Benefits of Having Both Accounts
Maintaining both accounts is essential for anyone planning to invest actively.
Advantages include:
Streamlined online trading experience
Secure and paperless record-keeping
Easy tracking of portfolio and performance
Efficient transfer and settlement process
Integration with multiple investment products, such as ETFs and bonds
By linking both accounts, investors can manage all aspects of their portfolio through a single interface, making investing simpler and more transparent.
How to Open a Demat and Trading Account
Opening both accounts today is a fully digital process. Most banks and brokers offer a 3-in-1 account that links your savings, demat, and trading accounts seamlessly.
Step-by-Step Process:
Step 1: Visit a broker or a bank which has been certified by SEBI and offers demat and trade services.
Step 2: Fill in the Internet account opening form with your base details.
Step 3: upload documents, such as PAN card, address proof, identity proof and bank details.
Step 4: Finalise the KYC process through a video call or face-to-face validation.
Having checked, will be provided with demat and trading account details.
Conclusion
The demat account and trading account are essential in both cases in order to operate in the contemporary markets. The trading account helps in transacting, but the Demat account is a secure place where the securities that you hold are stored. Understanding the difference between Demat and trading account will help investors run their investments effectively and prevent a misunderstanding in their trading.
Being aware of the working relationship between trading account vs Demat account would ensure easy buying, selling, and holding of the securities, while making sure you invest with confidence in the emerging capital markets of India.
Frequently Asked Questions
1. How is a Demat and a trading account different?
Demat is where a security is stored in electronic form, whereas a trading account is where a security is bought and sold in the stock market.
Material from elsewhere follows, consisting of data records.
(** ** Further properties of the endpoints *)

(** The scan loop always runs to its end or to its [break]: it never
    raises. *)
Lemma scan_loop_returns barcode plugins :
  forall plugin response w,
  exists plugin' response' w1 trace,
    scan_loop barcode plugins plugin response w
      = (Ret (plugin', response'), w1, trace)
    /\ called trace `prefix_of` plugins.
Proof.
  induction plugins as [|p plugins IH]; intros plugin response w; simpl.
  - do 4 eexists. split; [reflexivity|]. apply prefix_nil.
  - unfold bind at 1, call_scan.
    destruct (scan p barcode w) as [r0 w'] eqn:Hp. simpl.
    assert (Hrec : forall plugin0 response0,
      exists plugin' response' w1 trace,
        (let (p0, t2) := scan_loop barcode plugins plugin0 response0 w' in
         let (r1, w2) := p0 in (r1, w2, EScan p barcode r0 :: t2))
          = (Ret (plugin', response'), w1, trace)
        /\ called trace `prefix_of` p :: plugins).
    { intros plugin0 response0.
      destruct (IH plugin0 response0 w') as (pl & resp & w1 & tr & -> & Hpre).
      do 4 eexists. split; [reflexivity|]. simpl. by apply prefix_cons. }
    destruct r0 as [d0|]; [|apply Hrec].
    destruct (has_key "error" d0).
    + destruct (dict_is_empty response); apply Hrec.
    + do 4 eexists. split; [reflexivity|]. simpl.
      apply prefix_cons, prefix_nil.
Qed.


(** The plugins [BarcodeScan.post] calls are the first plugins of the
    chain, in the order of the chain. *)
Theorem scan_calls_follow_chain request w res w1 trace :
  BarcodeScan_post request w = (res, w1, trace) ->
  called trace `prefix_of` with_mixin "barcode" None.
Proof.
  unfold BarcodeScan_post.
  destruct (truthy (dict_get (data request) "barcode")); simpl.
  - unfold bind.
    destruct (scan_loop_returns (dict_get (data request) "barcode")
                (with_mixin "barcode" None) None ∅ w)
      as (plugin & response & w' & t & -> & Hpre).
    destruct plugin; simpl; intros [= <- <- <-]; by rewrite app_nil_r.
  - intros [= <- <- <-]. apply prefix_nil.
Qed.
(** In a database reached from a fresh file the first link of a target is
    final: [add_target] on a URL already stored returns the stored id and
    changes nothing, whatever entity id, platform and attributes it is given
    (the [UPDATE] that would fill in a missing link finds no row), and
    [add_target] on a new URL without an entity id ([entity_id=0], the
    default) raises [IntegrityError]. *)
Theorem add_target_link_is_final (ops : list op) (url : string) (entity_id : Z)
    (platform : string) (kw : TargetKw) (now : Q) :
  (forall existing,
     List.find (fun r => String.eqb (t_url r) url)
       (targets (store (reached ops))) = Some existing ->
     add_target url entity_id platform kw now (store (reached ops))
     = Ok (t_id existing, store (reached ops))) /\
  (List.find (fun r => String.eqb (t_url r) url)
     (targets (store (reached ops))) = None ->
   add_target url 0 platform kw now (store (reached ops))
   = Raise IntegrityError).
Proof.
  pose proof (wf_the_store _ (reached_wf ops)) as Ws.
  generalize dependent (store (reached ops)). intros s Ws.
  unfold add_target. split.
  - intros existing ->.
    assert (existsb (unlinked (t_id existing)) (targets s) = false) as ->.
    { apply not_true_iff_false. intros Hex.
      apply existsb_exists in Hex as (r & Hr & Hun).
      destruct (linked_nonzero s r Ws Hr) as [Hnz _].
      unfold unlinked in Hun. apply andb_true_iff in Hun as [_ Hz].
      apply Z.eqb_eq in Hz. contradiction. }
    now rewrite orb_true_r.
  - intros ->.
    assert (entity_exists 0 s = false) as ->; [| reflexivity].
    apply not_true_iff_false. intros Hex. apply entity_exists_In in Hex.
    apply in_map_iff in Hex as (e & He & Hin).
    apply (proj1 (List.Forall_forall _ _) (wf_entity_ids s Ws)) in Hin. lia.
Qed.

(** *** The task queue *)

Lemma find_map_on {A : Type} (p : A -> bool) (g : A -> A) (l : list A) :
  (forall x, In x l -> p (g x) = p x) ->
  List.find p (map g l) = g <$> List.find p l.
Proof.
  induction l as [| x l IH]; intros Hp; simpl; [reflexivity |].
  rewrite Hp by now left. destruct (p x); [reflexivity |].
  apply IH. intros y Hy. apply Hp. now right.
Qed.

Lemma find_none_intro {A : Type} (p : A -> bool) (l : list A) :
  (forall x, In x l -> p x = false) -> List.find p l = None.
Proof.
  induction l as [| x l IH]; intros H; simpl; [reflexivity |].
  rewrite H by now left. apply IH. intros y Hy. apply H. now right.
Qed.

(** [add_task] answers with the id of a stored open row of that type, entity
    and target, the first one of them. *)
Lemma add_task_finds (task_type : string) (entity_id target_id : Z)
    (query : string) (priority : Z) (target_type : string) (now : Q)
    (d d1 : Db) (id : Z) :
  add_task task_type entity_id target_id query priority target_type now d
  = (id, d1) ->
  exists x,
    List.find (same_task task_type entity_id target_id) (tasks d1) = Some x /\
    k_id x = id.
Proof.
  unfold add_task.
  destruct (List.find _ (tasks d)) as [existing |] eqn:Hfind.
  - intros [= <- <-]. eauto.
  - intros [= <- <-]. cbn [tasks with_tasks].
    exists (mkTask (tasks_seq d + 1) task_type target_type entity_id target_id
              query "pending" priority "{}" "" now 0 0).
    split; [| reflexivity].
    apply find_app_new; [exact Hfind |].
    apply same_task_key. split; reflexivity.
Qed.

(** A task is deduplicated while it is open: a second [add_task] for the
    same type, entity and target returns the id the first one returned and
    stores nothing, whatever query, priority and target type it carries. *)
Theorem add_task_dedup_while_open (d : Db) (task_type : string)
    (entity_id target_id : Z) (query query' : string) (priority priority' : Z)
    (target_type target_type' : string) (now now' : Q) :
  add_task task_type entity_id target_id query' priority' target_type' now'
    (snd (add_task task_type entity_id target_id query priority target_type
            now d))
  = add_task task_type entity_id target_id query priority target_type now d.
Proof.
  destruct (add_task task_type entity_id target_id query priority target_type
              now d) as [id d1] eqn:H.
  destruct (add_task_finds _ _ _ _ _ _ _ _ _ _ H) as (x & Hfind & Hid).
  cbn [snd]. unfold add_task at 1. now rewrite Hfind, Hid.
Qed.
(** A chip that identifies itself is reset, powered and left in NDOF. *)
Example init_good_chip :
  fst (BNO055.__init__ (chip 0xa0 CONFIG_MODE 0 0)) = Ok tt /\
  trace (snd (BNO055.__init__ (chip 0xa0 CONFIG_MODE 0 0))) =
    [BusRead _ID_REGISTER;
     BusWrite _MODE_REGISTER CONFIG_MODE; Sleep 20;
     BusWrite _TRIGGER_REGISTER 0x20; Sleep 700;
     BusWrite _POWER_REGISTER _POWER_NORMAL;
     BusWrite _PAGE_REGISTER 0x00;
     BusWrite _TRIGGER_REGISTER 0x00; Sleep 10;
     BusWrite _MODE_REGISTER CONFIG_MODE; Sleep 20;
     BusWrite _MODE_REGISTER NDOF_MODE; Sleep 10;
     Sleep 10] /\
  regs (snd (BNO055.__init__ (chip 0xa0 CONFIG_MODE 0 0))) _MODE_REGISTER =
    NDOF_MODE.
Proof. repeat split. Qed.

(** A mode outside the byte range gets as far as the CONFIG write. *)
Example mode_setter_out_of_range :
  fst (setattr BNO055.mode 300 (chip 0xa0 NDOF_MODE 0 0)) =
    Raise (ValueError "byte must be in range(0, 256)") /\
  trace (snd (setattr BNO055.mode 300 (chip 0xa0 NDOF_MODE 0 0))) =
    [BusWrite _MODE_REGISTER CONFIG_MODE; Sleep 20].
Proof. repeat split. Qed.

(** Only [use_external_crystal] has a setter. *)
Example external_crystal_has_no_setter : forall value st,
  setattr BNO055.external_crystal value st =
  (Raise (AttributeError "can't set attribute"), st).
Proof. reflexivity. Qed.

(** ** The mode setter *)

(** C1. For every target mode M the mode setter succeeds and its bus
    activity is: write CONFIG to the mode register, wait 20 ms, and, only
    when M is not CONFIG, write M and wait 10 ms.  Whatever the registers
    held before (so also when M is the active mode), the mode register is
    written once for CONFIG and twice otherwise. *)
Theorem mode_setter_protocol : forall M st,
  In M operating_modes ->
  fst (setattr BNO055.mode M st) = Ok tt /\
  trace (snd (setattr BNO055.mode M st)) =
    trace st ++ [BusWrite _MODE_REGISTER CONFIG_MODE; Sleep 20] ++
    (if M =? CONFIG_MODE then []
     else [BusWrite _MODE_REGISTER M; Sleep 10]) /\
  (M = CONFIG_MODE ->
   register_writes (trace (snd (setattr BNO055.mode M st))) =
     register_writes (trace st) ++ [BusWrite _MODE_REGISTER CONFIG_MODE]).
Proof.
  intros M st HM.
  destruct (mode_setter_eq M st (operating_modes_are_bytes M HM))
    as (st' & Hrun & Htrace & _).
  rewrite Hrun. cbn [fst snd]. split; [reflexivity |]. split; [exact Htrace |].
  intros ->. rewrite Htrace. unfold register_writes.
  rewrite filter_app. reflexivity.
Qed.

Lemma mode_setter_protocol_witness :
  In NDOF_MODE operating_modes /\
  trace (snd (setattr BNO055.mode NDOF_MODE (chip 0xa0 NDOF_MODE 0xff 0))) =
    [BusWrite _MODE_REGISTER CONFIG_MODE; Sleep 20;
     BusWrite _MODE_REGISTER NDOF_MODE; Sleep 10].
Proof.
  assert (H : In NDOF_MODE operating_modes) by (vm_compute; tauto).
  split; [exact H |].
  exact (proj1 (proj2 (mode_setter_protocol NDOF_MODE
                         (chip 0xa0 NDOF_MODE 0xff 0) H))).
Defined.

(** ** Construction *)

(** C2. When the identity register holds anything but 0xA0, the constructor
    raises [RuntimeError] (the identity error) after a single read of the
    identity register: the trace gains no register write, in particular none
    to the mode or power register, and the registers are as before. *)
Theorem init_rejects_bad_chip_id : forall st,
  regs st _ID_REGISTER <> _CHIP_ID ->
  fst (BNO055.__init__ st) =
    Raise (RuntimeError (regs st _ID_REGISTER) _CHIP_ID) /\
  trace (snd (BNO055.__init__ st)) = trace st ++ [BusRead _ID_REGISTER] /\
  register_writes (trace (snd (BNO055.__init__ st))) =
    register_writes (trace st) /\
  regs (snd (BNO055.__init__ st)) = regs st.
Proof.
  intros st Hid. unfold BNO055.__init__.
  erewrite bind_ok by reflexivity.
  erewrite bind_ok by (apply read_register_eq; reflexivity).
  cbn [regs]. apply Z.eqb_neq in Hid. rewrite Hid. cbn [negb].
  unfold raise. cbn [fst snd trace regs]. repeat split.
  unfold register_writes. rewrite filter_app. cbn. apply app_nil_r.
Qed.

Lemma init_rejects_bad_chip_id_witness :
  regs (chip 0x00 CONFIG_MODE 0 0) _ID_REGISTER <> _CHIP_ID /\
  fst (BNO055.__init__ (chip 0x00 CONFIG_MODE 0 0)) =
    Raise (RuntimeError 0x00 0xa0).
Proof.
  assert (H : regs (chip 0x00 CONFIG_MODE 0 0) _ID_REGISTER <> _CHIP_ID)
    by (vm_compute; discriminate).
  split; [exact H |].
  exact (proj1 (init_rejects_bad_chip_id (chip 0x00 CONFIG_MODE 0 0) H)).
Defined.

(** ** Calibration status *)

Lemma calibration_status_eq st :
  getattr BNO055.calibration_status st =
  (let d := regs st _CALIBRATION_REGISTER in
   (Ok (Z.land (Z.shiftr d 6) 3, Z.land (Z.shiftr d 4) 3,
        Z.land (Z.shiftr d 2) 3, Z.land d 3),
    mkState (regs st) (_CALIBRATION_REGISTER, d)
            (trace st ++ [BusRead _CALIBRATION_REGISTER]))).
Proof.
  unfold getattr. cbn [BNO055.calibration_status readonly_property fget].
  unfold BNO055.calibration_status_getter.
  erewrite bind_ok by (apply read_register_eq; reflexivity).
  reflexivity.
Qed.

Lemma land_3_range x : 0 <= Z.land x 3 < 4.
Proof.
  change 3 with (Z.ones 2). rewrite Z.land_ones by lia.
  apply Z.mod_pos_bound. reflexivity.
Qed.

Lemma field_of_shift d lo :
  0 <= lo -> two_bit_field d lo (Z.land (Z.shiftr d lo) 3).
Proof.
  intros Hlo. unfold two_bit_field. split; [apply land_3_range |].
  split.
  - rewrite Z.land_spec, Z.shiftr_spec by lia.
    change (Z.testbit 3 0) with true. rewrite andb_true_r.
    f_equal; lia.
  - rewrite Z.land_spec, Z.shiftr_spec by lia.
    change (Z.testbit 3 1) with true. rewrite andb_true_r.
    f_equal; lia.
Qed.

(** Python's chained [sys == gyro == accel == mag == 0x03]. *)
Lemma chained_equal_3 s g a m :
  (s =? g) && (g =? a) && (a =? m) && (m =? 3) =
  (s =? 3) && (g =? 3) && (a =? 3) && (m =? 3).
Proof.
  destruct (Z.eqb_spec s g), (Z.eqb_spec g a), (Z.eqb_spec a m),
    (Z.eqb_spec m 3), (Z.eqb_spec s 3), (Z.eqb_spec g 3), (Z.eqb_spec a 3);
    cbn; try reflexivity; lia.
Qed.

(** The property [calibrated] reads the status once and compares. *)
Lemma calibrated_eq st :
  getattr BNO055.calibrated st =
  (match fst (getattr BNO055.calibration_status st) with
   | Ok (sys, gyro, accel, mag) =>
       Ok ((sys =? 3) && (gyro =? 3) && (accel =? 3) && (mag =? 3))
   | Raise e => Raise e
   end,
   snd (getattr BNO055.calibration_status st)).
Proof.
  unfold getattr at 1. cbn [BNO055.calibrated readonly_property fget].
  unfold BNO055.calibrated_getter, bind.
  rewrite calibration_status_eq. cbn [fst snd]. unfold ret.
  rewrite chained_equal_3. reflexivity.
Qed.

(** [get_calibration] up to its first branch: one read of the status
    register, then either the calibration error or the body. *)
Lemma get_calibration_not_calibrated st :
  fst (getattr BNO055.calibration_status st) <> Ok (3, 3, 3, 3) ->
  BNO055.get_calibration st =
  (Raise (ValueError "Device not yet calibrated!"),
   snd (getattr BNO055.calibration_status st)).
Proof.
  intros H. unfold BNO055.get_calibration, bind. rewrite calibrated_eq.
  rewrite calibration_status_eq in *. cbn [fst snd] in *.
  set (d := regs st _CALIBRATION_REGISTER) in *. cbv zeta in *.
  destruct (Z.eqb_spec (Z.land (Z.shiftr d 6) 3) 3) as [Es | Es];
    [| reflexivity].
  destruct (Z.eqb_spec (Z.land (Z.shiftr d 4) 3) 3) as [Eg | Eg];
    [| reflexivity].
  destruct (Z.eqb_spec (Z.land (Z.shiftr d 2) 3) 3) as [Ea | Ea];
    [| reflexivity].
  destruct (Z.eqb_spec (Z.land d 3) 3) as [Em | Em]; [| reflexivity].
  exfalso. apply H. rewrite Es, Eg, Ea, Em. reflexivity.
Qed.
There are two that are critical to smooth investing.
2. Is it possible to open a Demat account without a trading account?
Yes, it is possible to have a standalone Demat account to hold securities. But in order to actively buy and sell shares, you must also have a trading account to be associated with.
3. What are the various types of Demat accounts?
Demat accounts are of three kinds: Regular (residents), Repatriable (NRIs with fund transfer option) and Non-Repatriable (NRIs investing within India).
4. What are the functions of the Demat and trading accounts in a transaction?
When you purchase shares, the trading account does the trade and removes money from your bank account, with the purchased shares being added to your Demat account.